Workgroup Solar cell characterization and simulation
The aim of the Solar cell characterization and simulation workgroup is to develop new measurement methods and systems that are necessary to gain, in combination with device simulations, a comprehensive understanding of the silicon solar cells developed at ISFH. In order to address the latest changes in cell design, the existing physical models for the numerical simulation of solar cells and modules are continuously adapted and optimized. On the basis of electrical and optical device simulations, potential for improvement is identified and strategies for further increases in efficiency are defined.
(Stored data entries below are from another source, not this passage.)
Lemma echo_many {TA TB} fa fb chunks : forall a b sent bytes out
  (CA : _ -> proto_prog TA) (CB : _ -> proto_prog TB),
  context CA -> context CB ->
  (forall k n a p, aead_encrypt k n a p <> None) ->
  paired a b ->
  next_send_sequence a + Z.of_nat (length chunks) <= U64_MAX ->
  next_send_sequence b + Z.of_nat (length chunks) <= U64_MAX ->
  Forall (fun c => c <> [] /\ Z.of_nat (length c) <= MAX_DATA_PLAINTEXT) chunks ->
  exists a' b',
    rtc net_step
      (MkNet (CA (echo_input (length chunks + fa) a sent))
         (CB (server_echo_loop (length chunks + fb) b bytes))
         (MkLocal [] chunks out false) (fresh []) [] [])
      (MkNet (CA (echo_input fa a' (fold_left add_bytes chunks sent)))
         (CB (server_echo_loop fb b' (fold_left add_bytes chunks bytes)))
         (MkLocal [] [] (out ++ concat chunks) false) (fresh []) [] []) /\
    paired a' b'.
Proof.
  induction chunks as [|c chunks IH]; intros a b sent bytes out CA CB HCA HCB Henc Hp Ha Hb Hc.
  { exists a, b. cbn. rewrite app_nil_r. split; [reflexivity | exact Hp]. }
  apply Forall_cons_iff in Hc as [[Hne Hl] Hc]. cbn [length] in Ha, Hb.
  destruct (echo_one (length chunks + fa) (length chunks + fb) a b sent bytes out c chunks
    CA CB HCA HCB Henc Hp ltac:(lia) ltac:(lia) Hne Hl) as (a1 & b1 & Hs & Hp1 & Na & Nb).
  destruct (IH a1 b1 (add_bytes sent c) (add_bytes bytes c) (out ++ c) CA CB HCA HCB Henc Hp1)
    as (a2 & b2 & Hs2 & Hp2); [lia | lia | exact Hc |].
  exists a2, b2. split; [|exact Hp2]. cbn [length Nat.add fold_left concat].
  rewrite app_assoc. etransitivity; [exact Hs | exact Hs2].
Qed.

Lemma fold_add_bytes chunks : forall n,
  0 <= n -> n + Z.of_nat (length (concat chunks)) <= U64_MAX ->
  fold_left add_bytes chunks n = n + Z.of_nat (length (concat chunks)).
Proof.
  induction chunks as [|c chunks IH]; intros n Hn Hl; cbn [fold_left concat] in *; [cbn; lia|].
  rewrite length_app in *. rewrite IH; unfold add_bytes in *; lia.
Qed.
(* ===== verification/DoorLogSpec.v ===== *)
(** * DoorLogSpec: log lines are JSON that gives the event back, and the calendar

    A reader of the lines, the Gregorian calendar as a successor of dates, and
    the theorems that the log's text and its dates agree with them. *)

From stdpp Require Import strings.
From S2P Require Export DoorLog.

#[local] Open Scope list_scope.
#[local] Open Scope Z_scope.

(** ** Reading a line *)

Fixpoint strip (p l : list byte) : option (list byte) :=
  match p, l with
  | [], _ => Some l
  | b :: p, c :: l => if bool_decide (b = c) then strip p l else None
  | _ :: _, [] => None
  end.

Definition hex_value (b : byte) : option Z :=
  let x := b2z b in
  if (48 <=? x) && (x <=? 57) then Some (x - 48)
  else if (97 <=? x) && (x <=? 102) then Some (x - 87)
  else None.

(** [\u] with four digits, below 128. *)
Definition unicode_escape (a b c d : byte) : option byte :=
  match hex_value a, hex_value b, hex_value c, hex_value d with
  | Some a, Some b, Some c, Some d =>
      let v := ((a * 16 + b) * 16 + c) * 16 + d in
      if v <? 128 then Some (z2b v) else None
  | _, _, _, _ => None
  end.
The group offers the photovoltaic industry its analytical methods and simulation know-how as a service.
The focus of the group’s work is on the following areas:
- Development of measuring equipment and analytical methods for the precise characterization of new cell concepts such as busbarless or bifactal solar cells or back contact solar cells that can only be contacted from one side.
- Comprehensive analysis of the synergetic loss mechanisms in solar cells on the basis of device simulations with experimentally determined input parameters to identify the most detrimental efficiency limitations.
- Analysis of the influence of the contacting scheme on the specific parameters of the current-voltage curve of solar cells.
- Determination of the material parameters required for optical and electrical
- Coupling of optical, thermal, and semiconductor simulations with the aim of understanding solar module performance under real operating conditions.
- Analysis of light guiding elements using three-dimensional ray tracing simulations on entire solar modules.
- Analysis of the influence of changing weather conditions (e.g. cloudiness, flat irradiation) on the output power of solar modules.
- Modelling and optical simulation of the luminescence radiation of silicon, especially with regard to measurements of electro- and photoluminescence
For the simulations, we have a powerful computer server and various software packages such as Matlab, SPICE, Sentaurus and Comsol at our disposal. For optical simulations, we use the ray tracing framework Daidalos, which was developed in our research group and enables simultaneous optical simulations of components on scales from µm to m.